I HAD to rock both my babies to sleep last night. For me, that's not necessarily a good thing. We have our girls accustomed to going to bed on their own after a book, a prayer, and some one-on-one time with either mom or dad. But we are not the parents who plan to sit and patiently rock their kids to sleep every night. I would much rather them be able to fall asleep alone without my help. Plus, I really want/need my quiet time. Trust me, I'm a better mom because of it.

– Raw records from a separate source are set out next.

(** * Restaurant Manager PWA: the service worker and the page-level API helper

    A shallow embedding of [static/sw.js] (cache proxy: install, activate and
    fetch handlers with their three strategies) and of [static/js/app.js]:
    the [api] helper, [formatTime], the navigation highlight, the
    auto-refresh timer, [debounce], the theme toggle and [promptInstall].
    Timers are modelled by their table of live timers and the ids handed
    out; the DOM by the attributes and class lists the code reads and writes.

    Asynchronous code is embedded as state passing with exceptions: an
    [await] is a bind, a rejected promise is a thrown exception, [try/catch]
    is [try_catch].  Every call into the hosting environment (network, cache
    storage, console, DOM) appends an event to a trace, so that "no fetch
    happened" or "nothing was written" are statements about the trace.

    The environment is idealised where the source relies on it silently:
    - [fetch] is a function of the request ([None] when the promise rejects);
    - the cache storage is a key-value store keyed by method and URL
      (requests are modelled without headers, so the [Vary] list of a
      stored response never excludes a request at lookup);
      [cache.put] and [cache.add] refuse what the Cache API refuses (a URL
      that is not http(s), a method other than GET, a 206 response, a
      response with [Vary: *]), and a write that is not awaited has taken
      place by the time the function returns;
    - promises started together ([Promise.all], [Promise.allSettled]) are run
      one after the other in list order. *)

From stdpp Require Import gmap strings list fin_maps pretty.
From Stdlib Require Import String Ascii ZArith Lia Bool Btauto.

#[local] Open Scope string_scope.

(** ** JavaScript runtime: exceptions, promises as a state monad, JSON *)

Module JS.

Inductive Exn : Type :=
| TypeError (message : string)
| SyntaxError (message : string)
| Error (message : string).

Inductive Result (A : Type) : Type :=
| Ok (value : A)
| Throw (e : Exn).
Arguments Ok {A} value.
Arguments Throw {A} e.

(** A computation over a world [W]: the world keeps every effect performed
    before an exception is thrown. *)
Definition M (W A : Type) : Type := W -> Result A * W.

Definition ret {W A} (a : A) : M W A := fun w => (Ok a, w).

Definition bind {W A B} (m : M W A) (k : A -> M W B) : M W B :=
  fun w =>
    match m w with
    | (Ok a, w') => k a w'
    | (Throw e, w') => (Throw e, w')
    end.

Definition throw {W A} (e : Exn) : M W A := fun w => (Throw e, w).

(** [try { body } catch (error) { handler }] and [promise.catch(handler)]. *)
Definition try_catch {W A} (body : M W A) (handler : Exn -> M W A) : M W A :=
  fun w =>
    match body w with
    | (Ok a, w') => (Ok a, w')
    | (Throw e, w') => handler e w'
    end.

(** A promise that is started and never awaited: its effects take place,
    its value and its rejection are dropped. *)
Definition not_awaited {W A} (m : M W A) : M W unit :=
  fun w => (Ok tt, snd (m w)).

(** Outcome of a settled promise, as [Promise.allSettled] reports it. *)
Inductive Settled (A : Type) : Type :=
| Fulfilled (value : A)
| Rejected (reason : Exn).
Arguments Fulfilled {A} value.
Arguments Rejected {A} reason.

Definition settle {W A} (m : M W A) : M W (Settled A) :=
  fun w =>
    match m w with
    | (Ok a, w') => (Ok (Fulfilled a), w')
    | (Throw e, w') => (Ok (Rejected e), w')
    end.

Declare Scope js_scope.
Delimit Scope js_scope with js.
Notation "x <- c1 ;;; c2" := (bind c1 (fun x => c2))
  (at level 100, c1 at next level, right associativity) : js_scope.
Notation "c1 ;;; c2" := (bind c1 (fun _ => c2))
  (at level 100, right associativity) : js_scope.

#[local] Open Scope js_scope.

(** [Promise.allSettled(promises)]: never rejects. *)
Fixpoint allSettled {W A} (ps : list (M W A)) : M W (list (Settled A)) :=
  match ps with
  | [] => ret []
  | p :: ps' =>
      r <- settle p ;;;
      rs <- allSettled ps' ;;;
      ret (r :: rs)
  end.

(** [Promise.all(promises)]: every promise runs; the result rejects with the
    first rejection. *)
Fixpoint all {W A} (ps : list (M W A)) : M W (list A) :=
  match ps with
  | [] => ret []
  | p :: ps' =>
      fun w =>
        match p w with
        | (Ok a, w') =>
            match all ps' w' with
            | (Ok rest, w'') => (Ok (a :: rest), w'')
            | (Throw e, w'') => (Throw e, w'')
            end
        | (Throw e, w') => (Throw e, snd (all ps' w'))
        end
  end.

(** *** JSON values *)

(** A number, kept by what the code observes of it: its conversion to a
    string ([String(n)]), whether it is falsy ([0], [-0] or [NaN]) and
    whether it is finite. *)
Record Number : Type := mkNumber {
  number_string : string;
  number_falsy : bool;
  number_finite : bool
}.

#[local] Set Warnings "-register-all".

Anyway, last night Sophie decided to play in her room until 10:30pm, at which time Benoit was already in bed and I was ready to call it a night too. I went to bed and could just hear her quietly playing but was too worried about something happening while I slept to let her just play by herself all night. So I carried her to the couch and we snuggled until she fell asleep. Then 20 minutes after I put her in bed, Audrey starts stirring. She just got her first tooth in and the next one is on its way too, so she's right in the middle of teething, which is disturbing her sleep. This time, I made Benoit get up because I didn't want to feed her and I was worried that she would want me to if I was the one who came in. We ended up feeding her anyway, but she only had a little to drink. So I gave her some Tylenol and drops for her teeth, then rocked her for 20 minutes until she fell asleep. By midnight, I was in bed and ready for some rest...until my 3am nighttime fiesta with Audrey. Yes, we're still feeding in the middle of the night but that's another story.
Although it took a while to get to bed and was certainly frustrating along the way, its rewarding to be able to comfort both my girls and help them get the sleep they need. It's easy to forget to soak in the sweet moments when they are wrapped around rotten ones, but I'm trying to focus on the good parts of parenting. And last night was tough....but I choose to remember holding my sweet babies.